#### WHAT THIS TASK INVOLVES
Of the material below, only the lines from the line containing "let warnings := warnings ++ primary in" down to the line containing "result (bool *" belong in the answer, written out exactly.

#### ENTRIES PROVIDED
(** [time.Now()] is the argument [now] of the two evaluators. *)
Definition getEncryptionSubkeyWarnings (now : Time) (key : pgpkey.PgpKey)
  : result (list KeyWarning) :=
  match getMostRecentEncryptionSubkey key with
  | None => Ok [mkKeyWarning NoValidEncryptionSubkey 0 0 0]
  | Some encryptionSubkey =>
      let subkeyId := packet.KeyId (openpgp.PublicKey encryptionSubkey) in
      let warnings : list KeyWarning := [] in
      let '(hasExpiry, expiry) := getSubkeyExpiry encryptionSubkey in
      if hasExpiry then
        expiry <- deref expiry ;;
        let nextRotation := calculateNextRotationTime expiry in
        warnings <-
          (if isExpired expiry now then
             let warning := mkKeyWarning NoValidEncryptionSubkey 0 0 0 in
             Ok (warnings ++ [warning])
           else if isOverdueForRotation nextRotation now then
             days <- getDaysUntilExpiry nextRotation now ;;
             let warning := mkKeyWarning SubkeyOverdueForRotation subkeyId days 0 in
             Ok (warnings ++ [warning])
           else if isDueForRotation nextRotation now then
             let warning := mkKeyWarning SubkeyDueForRotation subkeyId 0 0 in
             Ok (warnings ++ [warning])
           else Ok warnings) ;;
        if isExpiryTooLong expiry now then
          let warning := mkKeyWarning SubkeyLongExpiry subkeyId 0 0 in
          Ok (warnings ++ [warning])
        else Ok warnings
      else
        let warning := mkKeyWarning SubkeyNoExpiry subkeyId 0 0 in
        Ok (warnings ++ [warning])
  end.

Definition getPrimaryKeyWarnings (now : Time) (key : pgpkey.PgpKey)
  : result (list KeyWarning) :=
  let warnings : list KeyWarning := [] in
  r <- getEarliestUidExpiry key ;;
  let '(hasExpiry, expiry) := r in
  if hasExpiry then
    expiry <- deref expiry ;;
    let nextRotation := calculateNextRotationTime expiry in
    warnings <-
      (if isExpired expiry now then
         days <- getDaysSinceExpiry expiry now ;;
         let warning := mkKeyWarning PrimaryKeyExpired 0 0 days in
         Ok (warnings ++ [warning])
       else if isOverdueForRotation nextRotation now then
         days <- getDaysUntilExpiry expiry now ;;
         let warning := mkKeyWarning PrimaryKeyOverdueForRotation 0 days 0 in
         Ok (warnings ++ [warning])
       else if isDueForRotation nextRotation now then
         let warning := mkKeyWarning PrimaryKeyDueForRotation 0 0 0 in
         Ok (warnings ++ [warning])
       else Ok warnings) ;;
    if isExpiryTooLong expiry now then
      let warning := mkKeyWarning PrimaryKeyLongExpiry 0 0 0 in
      Ok (warnings ++ [warning])
    else Ok warnings
  else
    let warning := mkKeyWarning PrimaryKeyNoExpiry 0 0 0 in
    Ok (warnings ++ [warning]).

(** [GetKeyWarnings]: each evaluator reads the clock itself; [nowPrimary]
    and [nowSubkey] are the two readings, in the order they are taken. *)
Definition GetKeyWarnings (nowPrimary nowSubkey : Time) (key : pgpkey.PgpKey)
  : result (list KeyWarning) :=
  let warnings : list KeyWarning := [] in
  primary <- getPrimaryKeyWarnings nowPrimary key ;;
  let warnings := warnings ++ primary in
  subkey <- getEncryptionSubkeyWarnings nowSubkey key ;;
  let warnings := warnings ++ subkey in
  Ok warnings.

(** [getEarliestExpiryTime]: its first loop is the loop of
    [getEarliestUidExpiry]; the second goes on with every subkey. *)
Definition allExpiryTimes (key : pgpkey.PgpKey) : result (list Time) :=
  fold_left
    (fun (acc : result (list Time)) (subkey : openpgp.Subkey) =>
       allExpiryTimes <- acc ;;
       let '(hasExpiry, expiryTime) := getSubkeyExpiry subkey in
       if hasExpiry
       then t <- deref expiryTime ;; Ok (allExpiryTimes ++ [t])
       else Ok allExpiryTimes)
    (pgpkey.Subkeys key) (uidExpiryTimes key).

Definition getEarliestExpiryTime (key : pgpkey.PgpKey)
  : result (bool * option Time) :=
  allExpiryTimes <- allExpiryTimes key ;;
  if (0 <? length allExpiryTimes)%nat
  then earliestExpiry <- earliest allExpiryTimes ;;
       Ok (true, Some earliestExpiry)
  else Ok (false, None).

End status.

(** ** Decision procedures used to check the calendar on one 400-year cycle *)

Module time_checks.
Import time.

(** Bounded universal quantification over an interval of [Z], decided by
    evaluation. *)
Fixpoint forall_range (n : nat) (from : Z) (p : Z -> bool) : bool :=
  match n with
  | O => true
  | S n' => p from && forall_range n' (from + 1) p
  end.

Definition nextMonth (m : Z) : Z := if m =? 12 then 1 else m + 1.
Definition nextMonthYear (y m : Z) : Z := if m =? 12 then y + 1 else y.

Definition check_absDate (r : Z) : bool :=
  let '(y, m, d) := absDate r in
  (1 <=? y) && (y <=? 400) && (1 <=? m) && (m <=? 12)
  && (1 <=? d) && (d <=? daysIn m y) && (dateToDays y m d =? r).

Definition check_month (y m : Z) : bool :=
  let first := dateToDays y m 1 in
  (0 <=? first) && (first + daysIn m y <=? daysPer400Years)
  && forall_range (Z.to_nat (daysIn m y)) 0
       (fun k => match absDate (first + k) with
                 | (y', m', d') => (y' =? y) && (m' =? m) && (d' =? k + 1)
                 end)
  && (dateToDays (nextMonthYear y m) (nextMonth m) 1 =? first + daysIn m y).

Definition check_year (y : Z) : bool := forall_range 12 1 (check_month y).

End time_checks.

#### PROBLEM SOLUTION
  let warnings := warnings ++ primary in
  subkey <- getEncryptionSubkeyWarnings nowSubkey key ;;
  let warnings := warnings ++ subkey in
  Ok warnings.

(** [getEarliestExpiryTime]: its first loop is the loop of
    [getEarliestUidExpiry]; the second goes on with every subkey. *)
Definition allExpiryTimes (key : pgpkey.PgpKey) : result (list Time) :=
  fold_left
    (fun (acc : result (list Time)) (subkey : openpgp.Subkey) =>
       allExpiryTimes <- acc ;;
       let '(hasExpiry, expiryTime) := getSubkeyExpiry subkey in
       if hasExpiry
       then t <- deref expiryTime ;; Ok (allExpiryTimes ++ [t])
       else Ok allExpiryTimes)
    (pgpkey.Subkeys key) (uidExpiryTimes key).

Definition getEarliestExpiryTime (key : pgpkey.PgpKey)
  : result (bool * option Time) :=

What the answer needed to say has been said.